Blaise and Merlin
An interesting blog post by Bishop Seraphim Sigrist on Blaise the mentor of Merlin.
These notes, revised and added to a little, began a few years ago when I saw a survey asking the reader what character in an original nonEnglish book one would choose to be, my just about first thought was Blaise in Robert de Boron’s Story of Merlin. It is written in Old French even though the characters are somehow British and of course also allowing it to be fundamentally fictional. Well this got me to thinking a bit about Blaise, who sort of came to mind out of the blue (or maybe out of some inner cloudiness of course) and here I propose to gather what material I have and find about this figure, about the Blaise of the story of Merlin, who does indeed interest me and I think perhaps may interest you as well. Blaise was, Robert de Boron(c 1200) tells us, the confessor of Merlin’s mother from before the birth of Merlin whose father it seems was an aerial spirit. (Layamon’s account) –in appearance a handsome young man but of the sort that Apuleius tells us live between the earth and the moon and indeed she never saw him again.
Source: BLAISE: seraphimsigrist
If such things interest you, it’s worth going to his blog and reading it all.
At another point he notes:
John Matthews writes “Behind the figure of Merlin, shadowy and insubstantial as a ghost stands that of his ‘master’ Blaise, portrayed sometimes as a monk or hermit, but always as older and deeper sunk in the wells of time. Few have succeeded in making contact with him. Those who do are possessed of a potential access to the entire Grail corpus… See him as a monkish figure in a brown habit, seated in a whitewashed cell poring over a beautifully illuminated tome. What does that book have to tell?”
At first I wondered if there might be a link to St Blaise, though it seems not. They might have been contemporaries or near contemporaries, if we date Arthur (and thus Merlin) to the 4th or 5th centuries, but perhaps they lived too far apart.
It reminded me of my visit to the seminary at Shen Vlash (St Blaise) in Albania some years ago. They rebuilt the church, which had been destroyed by the atheist Hoxha regime, but after the church had been consecrated they noticed that people were lighting candles some distance from the church. On enquiring about this, the local people said that that was where the original church had stood. So a chapel was built there, and people come regularly to light candles, not only Christians, but Muslims too, who also venerate St Vlash. But he appears to have no links to the Merlin one.
As Bishop Seraphim notes, however, Blaise the mentor of Merlin was probably a fictional figure, so one can imagine all sorts of things about him, so why not a connection with Shen Vlash?
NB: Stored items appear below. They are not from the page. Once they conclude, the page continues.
(* ===== verification/StageClaims.v ===== *)
(** * Uploads and maintenance exclude each other

    The registry of active upload files is one locked set: upload handlers enter the keys
    of their stages and remove them when they end, maintenance enters a marker while it
    acts on a stage.  A system of any number of upload requests and the maintenance task,
    whose steps are the operations of [UploadPrepare] and [Maintenance] on that set, never
    has a stage claimed by maintenance while an upload holds it. *)

From S2P Require Import Prelude Paths PathKeys Problem UploadWorld UploadPrepare UploadMemory.
From S2P Require Import Kernel KernelMemory PurgeWorker PurgeOwnership MutationWorld MutationMemory DirectoryVisits Maintenance.
From S2P Require Import MaintenanceSafety.

Module StageClaims.
Import UploadPrepare MaintenanceSafety.

(** The set that is stored is the set that is read. *)
Class Registry `{UploadEnv} : Prop :=
  active_stored l w : active_upload_files (set_active_upload_files l w) = l.

Record Shared : Type := {
  sh_active : list RootedEntryKey;
  sh_leases : gmap nat (list RootedEntryKey);
  sh_claims : list RootedEntryKey }.
Definition lease_of (a : Shared) (i : nat) : list RootedEntryKey := default [] (sh_leases a !! i).
Definition nobody : Shared := {| sh_active := []; sh_leases := ∅; sh_claims := [] |}.

(** The key of an entry of a directory. *)
Definition real (k : RootedEntryKey) : Prop := x00 ∉ ek_name k.

Section system.
Context `{R : Registry} `{K : Kernel} `{!ServerEnv} `{!MutationEnv} `{!StageEnv} `{!MaintenanceEnv}.

(** One operation of a request [i], which coordinates its paths with the others, or of
    maintenance; each takes the lock and finds the set as the last one left it. *)
Inductive turn (a : Shared) : Shared -> Prop :=
| Registers i k s s' r :
    real k -> (forall j, j <> i -> k ∉ lease_of a j) ->
    active_upload_files (world s) = sh_active a -> leased s = lease_of a i -> register_active k s = (UploadWorld.Val r, s') ->
    turn a {| sh_active := active_upload_files (world s'); sh_leases := <[i := leased s']> (sh_leases a); sh_claims := sh_claims a |}
| Releases i s s' :
    active_upload_files (world s) = sh_active a -> leased s = lease_of a i -> release_active s = (UploadWorld.Val tt, s') ->
    turn a {| sh_active := active_upload_files (world s'); sh_leases := <[i := leased s']> (sh_leases a); sh_claims := sh_claims a |}
| Claims k m w r m' w' :
    real k -> (active_foreign (mt_active m) w).1 = sh_active a -> try_claim_stale_entry k m w = (Kernel.Val r, m', w') ->
    turn a {| sh_active := mt_active m'; sh_leases := sh_leases a; sh_claims := if r then k :: sh_claims a else sh_claims a |}
| Drops k m w m' w' :
    k ∈ sh_claims a -> (active_foreign (mt_active m) w).1 = sh_active a -> drop_claim k m w = (Kernel.Val tt, m', w') ->
    turn a {| sh_active := mt_active m'; sh_leases := sh_leases a; sh_claims := filter (fun j => j <> k) (sh_claims a) |}.

Record exclusive (a : Shared) : Prop := {
  xc_leases i k : k ∈ lease_of a i -> real k /\ k ∈ sh_active a;
  xc_claims k : k ∈ sh_claims a -> real k /\ maintenance_marker k ∈ sh_active a /\ k ∉ sh_active a;
  xc_apart i j k : k ∈ lease_of a i -> k ∈ lease_of a j -> i = j }.

Lemma marker_unreal k : ~ real (maintenance_marker k).
Proof. unfold real. cbn. rewrite elem_of_app. intros Hn. apply Hn. right. left. Qed.
Lemma real_marker j k : real j -> j <> maintenance_marker k.
Proof. intros Hj ->. by apply marker_unreal in Hj. Qed.

Lemma lease_of_insert a i l j active claims :
  lease_of {| sh_active := active; sh_leases := <[i := l]> (sh_leases a); sh_claims := claims |} j =
  if decide (i = j) then l else lease_of a j.
Proof. unfold lease_of. cbn. destruct (decide (i = j)) as [->|]; [by rewrite lookup_insert_eq|by rewrite lookup_insert_ne]. Qed.

Lemma register_active_spec k s r s' :
  register_active k s = (UploadWorld.Val r, s') ->
  maintenance_marker k ∈ active_upload_files (world s) /\ s' = s \/
  (maintenance_marker k ∉ active_upload_files (world s)) /\ leased s' = k :: leased s /\
  (forall j, j ∈ active_upload_files (world s') <-> j = k \/ j ∈ active_upload_files (world s)).
Proof.
  unfold register_active. case_bool_decide as Hm; [intros [= _ <-]; by left|]. intros [= _ <-]. right. split; [done|].
  split; [done|]. intros j. cbn. rewrite active_stored. case_bool_decide; set_solver.
Qed.

Lemma release_active_spec s s' :
  release_active s = (UploadWorld.Val tt, s') ->
  leased s' = [] /\ forall j, j ∈ active_upload_files (world s') <-> (j ∉ leased s) /\ j ∈ active_upload_files (world s).
Proof. intros [= <-]. split; [done|]. intros j. cbn. by rewrite active_stored, list_elem_of_filter. Qed.

Lemma claim_spec k m w r m' w' :
  try_claim_stale_entry k m w = (Kernel.Val r, m', w') ->
  let before := (active_foreign (mt_active m) w).1 in
  if r then (k ∉ before) /\ mt_active m' = maintenance_marker k :: before else mt_active m' = before.
Proof.
  unfold try_claim_stale_entry, lock_active, mbind, Sys_bind, gets, ask, modify.
  destruct (active_foreign (mt_active m) w) as [l w1]. cbn.
  case_bool_decide as Hk; [by intros [= <- <- _]|]. case_bool_decide; by intros [= <- <- _].
Qed.

Lemma drop_claim_spec k m w m' w' :
  drop_claim k m w = (Kernel.Val tt, m', w') ->
  forall j, j ∈ mt_active m' <-> j <> maintenance_marker k /\ j ∈ (active_foreign (mt_active m) w).1.
Proof.
  unfold drop_claim, lock_active, mbind, Sys_bind, gets, ask, modify.
  destruct (active_foreign (mt_active m) w) as [l w1]. cbn. intros E j. injection E as <- _. cbn. by rewrite list_elem_of_filter.
Qed.

(** ** Every operation keeps the two apart *)

Lemma exclusive_register a i k s s' r :
  exclusive a -> real k -> (forall j, j <> i -> k ∉ lease_of a j) -> active_upload_files (world s) = sh_active a ->
  leased s = lease_of a i -> register_active k s = (UploadWorld.Val r, s') ->
  exclusive {| sh_active := active_upload_files (world s'); sh_leases := <[i := leased s']> (sh_leases a); sh_claims := sh_claims a |}.
Proof.
  intros [Hl Hc Ha] Hk Ho Es El [[_ ->]|(Hm & Hs & Hx)]%register_active_spec.
  - split; intros *; rewrite ?lease_of_insert; cbn.
    + rewrite Es, El. case_decide; subst; apply Hl.
    + rewrite Es. apply Hc.
    + rewrite El. repeat case_decide; subst; naive_solver.
  - rewrite Es in Hm. rewrite El in Hs. split; intros *; rewrite ?lease_of_insert; cbn; rewrite ?Hx, ?Es, ?Hs.
    + case_decide; [subst; rewrite elem_of_cons; naive_solver|naive_solver].
    + intros Hj. destruct (Hc _ Hj) as (? & Hj1 & Hj2). split; [done|]. split; [by right|]. by intros [->|?].
    + repeat case_decide; subst; rewrite ?elem_of_cons; naive_solver.
Qed.

Lemma exclusive_release a i s s' :
  exclusive a -> active_upload_files (world s) = sh_active a -> leased s = lease_of a i ->
  release_active s = (UploadWorld.Val tt, s') ->
  exclusive {| sh_active := active_upload_files (world s'); sh_leases := <[i := leased s']> (sh_leases a); sh_claims := sh_claims a |}.
Proof.
  intros [Hl Hc Ha] Es El [Hs Hx]%release_active_spec. rewrite Es, El in Hx.
  split; intros *; rewrite ?lease_of_insert; cbn; rewrite ?Hx, ?Hs.
  - case_decide as E; [by intros ?%elem_of_nil|]. intros Hk. destruct (Hl _ _ Hk). split_and!; [done| |done].
    intros Hk'. apply E. by eapply Ha.
  - intros Hk. destruct (Hc _ Hk) as (? & Hm & Hn). split; [done|]. split; [|naive_solver]. split; [|done].
    intros [Hr _]%Hl. by apply marker_unreal in Hr.
  - repeat case_decide; intros Hk; [by apply elem_of_nil in Hk..| |]; [by intros ?%elem_of_nil|by apply Ha].
Qed.

Lemma exclusive_turn a b : turn a b -> exclusive a -> exclusive b.
Proof.
  intros [i k s s' r Hk Ho Es El E|i s s' Es El E|k m w r m' w' Hk Es E|k m w m' w' Hk Es E] Hx.
  - by eapply exclusive_register.
  - by eapply exclusive_release.
  - destruct Hx as [Hl Hc Ha]. apply claim_spec in E. cbn in E. rewrite Es in E. destruct r; [destruct E as [Hn E]|]; cbn;
      (split; cbn; rewrite ?E; [| |exact Ha]).
    + intros i j Hj. destruct (Hl _ _ Hj). split; [done|by right].
    + intros j [->|Hj]%elem_of_cons; rewrite !elem_of_cons.
      * split_and!; [done|by left|]. intros [?|?]; [by eapply real_marker|done].
      * destruct (Hc _ Hj) as (Hr & Hm & Hj'). split_and!; [done|by right|]. intros [?|?]; [by eapply real_marker|done].
    + apply Hl.
    + apply Hc.
  - destruct Hx as [Hl Hc Ha]. pose proof (drop_claim_spec _ _ _ _ _ E) as Hd. rewrite Es in Hd. split; cbn; [| |exact Ha].
    + intros i j Hj. destruct (Hl _ _ Hj). rewrite Hd. split_and!; [done|by apply real_marker|done].
    + intros j [Hj Hj']%list_elem_of_filter. destruct (Hc _ Hj') as (? & Hm & Hn). rewrite !Hd. split; [done|]. split; [|naive_solver].
      split; [|done]. by intros ->%marker_inj.
Qed.

(** C23. Uploads and maintenance exclude each other.  However any number of upload
    requests and the maintenance task interleave: a stage that maintenance has claimed is
    not held by any upload, stays marked and unregistered until the claim is dropped, and
    a stage that an upload holds stays registered, so that it cannot be claimed. *)
Theorem stage_claims_exclusive a k :
  rtc turn nobody a ->
  (k ∈ sh_claims a -> maintenance_marker k ∈ sh_active a /\ (k ∉ sh_active a) /\ forall i, k ∉ lease_of a i) /\
  (forall i, k ∈ lease_of a i -> k ∈ sh_active a).
Proof.
  intros Ha. assert (exclusive a) as [Hl Hc _].
  { assert (exclusive nobody) as Hn by by split; intros *; rewrite ?elem_of_nil.
    induction Ha as [|x y z Hxy _ IH]; [done|]. apply IH. by eapply exclusive_turn. }
  split; [|intros i Hi; by apply (Hl i)]. intros Hk. destruct (Hc _ Hk) as (_ & Hm & Hn). split_and!; [done..|].
  intros i Hi. apply Hn. by apply (Hl i).
Qed.
End system.

(** ** A run

    An upload holds [b], maintenance fails to claim it and claims [c]; another upload has
    to wait for [c]. *)

#[export] Instance memory_registry : Registry (H := UploadMemory.mem_env).
Proof. done. Qed.

Definition key_of (n : string) : RootedEntryKey := {| ek_parent := {| device := 7; inode := 3 |}; ek_name := str n |}.
Definition with_files (l : list RootedEntryKey) : UploadMemory.Memory :=
  {| UploadMemory.m_files := ∅; UploadMemory.m_names := []; UploadMemory.m_next := 0; UploadMemory.m_cursors := ∅;
     UploadMemory.m_frames := []; UploadMemory.m_body := []; UploadMemory.m_published := []; UploadMemory.m_cell := 0;
     UploadMemory.m_active := l; UploadMemory.m_timing := UploadMemory.steady |}.
Definition request (l held : list RootedEntryKey) : St :=
  {| world := with_files l : World; table := ∅; response := Problem.Problem.default_response; leased := held |}.
Definition keeper (l : list RootedEntryKey) : Maint := with_active l resting.

Lemma stage_claims_exclusive_witness :
  let a := {| sh_active := [maintenance_marker (key_of "c"); key_of "b"];
              sh_leases := <[2 := []]> (<[1 := [key_of "b"]]> ∅); sh_claims := [key_of "c"] |} in
  rtc turn nobody a /\
  (key_of "c" ∈ sh_claims a ->
     maintenance_marker (key_of "c") ∈ sh_active a /\ (key_of "c" ∉ sh_active a) /\ forall i, key_of "c" ∉ lease_of a i) /\
  (forall i, key_of "c" ∈ lease_of a i -> key_of "c" ∈ sh_active a).
Proof.
  assert (real (key_of "b") /\ real (key_of "c")) as [Hb Hc] by (split; apply (bool_decide_unpack _); by vm_compute).
  intros a. set (l := [maintenance_marker (key_of "c"); key_of "b"]).
  set (a1 := {| sh_active := [key_of "b"]; sh_leases := <[1 := [key_of "b"]]> ∅; sh_claims := [] |}).
  set (a2 := {| sh_active := l; sh_leases := <[1 := [key_of "b"]]> ∅; sh_claims := [key_of "c"] |}).
  assert (turn nobody a1) as H1.
  { by refine (Registers nobody 1 (key_of "b") (request [] []) (request [key_of "b"] [key_of "b"]) true Hb _ _ _ _);
      [intros; apply not_elem_of_nil|..]. }
  assert (turn a1 a1) as H2 by exact (Claims a1 (key_of "b") (keeper [key_of "b"]) upkeep false _ _ Hb eq_refl eq_refl).
  assert (turn a1 a2) as H3 by exact (Claims a1 (key_of "c") (keeper [key_of "b"]) upkeep true _ _ Hc eq_refl eq_refl).
  assert (turn a2 a) as H4.
  { refine (Registers a2 2 (key_of "c") (request l []) (request l []) false Hc _ eq_refl eq_refl eq_refl).
    intros j _. unfold lease_of. cbn [sh_leases a2]. destruct (decide (j = 1)) as [->|].
    - rewrite lookup_insert_eq. apply (bool_decide_unpack _); by vm_compute.
    - rewrite lookup_insert_ne, lookup_empty by done. apply not_elem_of_nil. }
  assert (rtc turn nobody a) as Ha by exact (rtc_l _ _ _ _ H1 (rtc_l _ _ _ _ H2 (rtc_l _ _ _ _ H3 (rtc_once _ _ H4)))).
  split; [done|]. by apply stage_claims_exclusive.
Defined.
End StageClaims.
And there seems to have been more than one saint named Blaise. There was St Blaise the Bishop of Sebaste, who is probably the better known one, and St Blaise the Shepherd. Which one is venerated at Shen Vlash? Who knows whether stories about the life of one have become attached to the other, and perhaps even to the third, the mentor of Merlin? Bishop Seraphim invites us to go on an imaginative journey, and who knows where it will end? As he points out, it can even end up with a comic strip heroine, Modesty Blaise.